Arrays with ≤ 4 elements:

if (nums.Length <= 4) return 0;

Reason: We can change 3 elements, so:

  • 1 element: Change 0, difference = 0

  • 2 elements: Change 1, make them equal → difference = 0

  • 3 elements: Change 2, make them equal → difference = 0

  • 4 elements: Change 3, make them equal → difference = 0

Time & Space Complexity

Time Complexity: O(n log n)

  • Sorting: Array.Sort(nums) → O(n log n)

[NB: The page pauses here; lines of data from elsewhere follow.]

(* ===== verification/Manager.v ===== *)
(** The manager of the front-ends (frontend/src/frontend_manager.cpp, frontend/frontend_manager.h).

    Every session with a collector, and every session that is loaded from a file, is an instance in a list
    that is shared by the manager and the deleters of the sessions.  An instance goes when neither a
    session nor a window needs it any more.  Nodes of the list are named by the handles of a table, the
    end of a session, which is its deleter, may come in the middle of the call that asks for it. *)

From S2P Require Import Prelude Sdb.

(** The connections of an instance are among the slots of the windows below. *)
(** [frontend/frontend_manager.h:70-77] frontend_manager::instance_impl. *)
Record instance := mk_instance {
  title : string;
  ui : option nat;
  frontend : option nat;
}.

(** [sessions] are the sessions that live, with the instances their deleters hold; [asked] those that
    were asked to disconnect; [slots] are the windows whose signals are connected, with the instances the slots hold.
    The list and the active instance outlive the manager itself. *)
(** [frontend/frontend_manager.h:90-94] frontend_manager. *)
Record frontend_manager := mk_manager {
  instances : table instance;
  active_instance : option nat;
  sessions : gmap nat nat;
  slots : list (nat * nat);
  asked : list nat;
  alive : bool;
}.

Definition new_manager : frontend_manager := mk_manager empty_table None ∅ [] [] true.

Definition with_instances (t : table instance) (s : frontend_manager) : frontend_manager :=
  mk_manager t (active_instance s) (sessions s) (slots s) (asked s) (alive s).
Definition with_active (a : option nat) (s : frontend_manager) : frontend_manager :=
  mk_manager (instances s) a (sessions s) (slots s) (asked s) (alive s).
Definition with_sessions (m : gmap nat nat) (s : frontend_manager) : frontend_manager :=
  mk_manager (instances s) (active_instance s) m (slots s) (asked s) (alive s).
Definition with_slots (l : list (nat * nat)) (s : frontend_manager) : frontend_manager :=
  mk_manager (instances s) (active_instance s) (sessions s) l (asked s) (alive s).

Definition at_ (h : nat) (s : frontend_manager) : option instance := find_record h (records (instances s)).

(** An iterator of an instance that was erased must not be used, and no member of a manager that is
    destroyed. *)
Definition instance_at (h : nat) (s : frontend_manager) : result instance :=
  match at_ h s with Some x => Ret x | None => UB end.
Definition this (s : frontend_manager) : result unit := if alive s then Ret tt else UB.

Definition change (h : nat) (f : instance → instance) (s : frontend_manager) : frontend_manager :=
  with_instances (modify h f (instances s)) s.
(** The connections of an instance are reset; they are its members, and go with it. *)
Definition reset_connections (h : nat) (s : frontend_manager) : frontend_manager :=
  with_slots (filter (λ p, p.2 ≠ h) (slots s)) s.

Definition remove (h : nat) (s : frontend_manager) : frontend_manager :=
  reset_connections h (with_instances (erase h (instances s)) s).

(** [frontend/src/frontend_manager.cpp:52-53] frontend_manager::instances_count. *)
Definition instances_count (s : frontend_manager) : nat := length (records (instances s)).

(** [frontend/src/frontend_manager.cpp:55-62] frontend_manager::get_instance. *)
Definition get_instance (index : nat) (s : frontend_manager) : option nat := (records (instances s)).*1 !! index.

(** [frontend/src/frontend_manager.cpp:64-65] frontend_manager::get_active. *)
Definition get_active (s : frontend_manager) : option nat := active_instance s.

(** [frontend/src/frontend_manager.cpp:70-75] frontend_manager::attach. *)
Definition attach (session : nat) (s : frontend_manager) : frontend_manager :=
  let '(h, t) := create (mk_instance "" None (Some session)) (instances s) in
  with_sessions (<[session := h]> (sessions s)) (with_instances t s).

  • Calculations: O(1) for 4 comparisons

  • Overall: O(n log n)

Space Complexity: O(1)

  • In-place sorting: No extra arrays needed

  • Variables: Only a few integer variables

  • Overall: O(1)

Algorithm Correctness

Why only 4 strategies?

Since we can change at most 3 elements, and we want to minimize max - min, the optimal strategy is always to remove elements from the extremes (smallest or largest).

Proof by contradiction:

  • Changing a middle element to any value won't improve the min-max difference as much as removing an extreme element.

  • The 4 strategies cover all possible combinations of removing 0-3 elements from each end.

Why sorting is necessary?

  • To identify the smallest and largest elements efficiently

  • To calculate the new min and max after hypothetical removals

Alternative Implementation (More Readable)

public int minDifference(int[] nums) { if (nums.Length <= 4) return 0; Array.Sort(nums); int n = nums.Length; // Four strategies: remove (small, large) counts int[] strategies = { nums[n-1] - nums[3], // (3, 0): Remove 3 smallest nums[n-4] - nums[0], // (0, 3): Remove 3 largest nums[n-2] - nums[2], // (2, 1): Remove 2 smallest, 1 largest nums[n-3] - nums[1] // (1, 2): Remove 1 smallest, 2 largest }; return strategies.Min(); }

Summary

| Aspect | Details |

|--------|---------|

| Problem Type | Array manipulation, optimization |

| Key Insight | Remove extreme values to minimize range |

| Time Complexity | O(n log n) due to sorting |

| Space Complexity | O(1) |

| Edge Cases | Arrays with ≤ 4 elements always return 0 |

| Strategies | 4 combinations of removing from ends |

The algorithm efficiently finds the optimal solution by considering all meaningful ways to use the 3 allowed changes.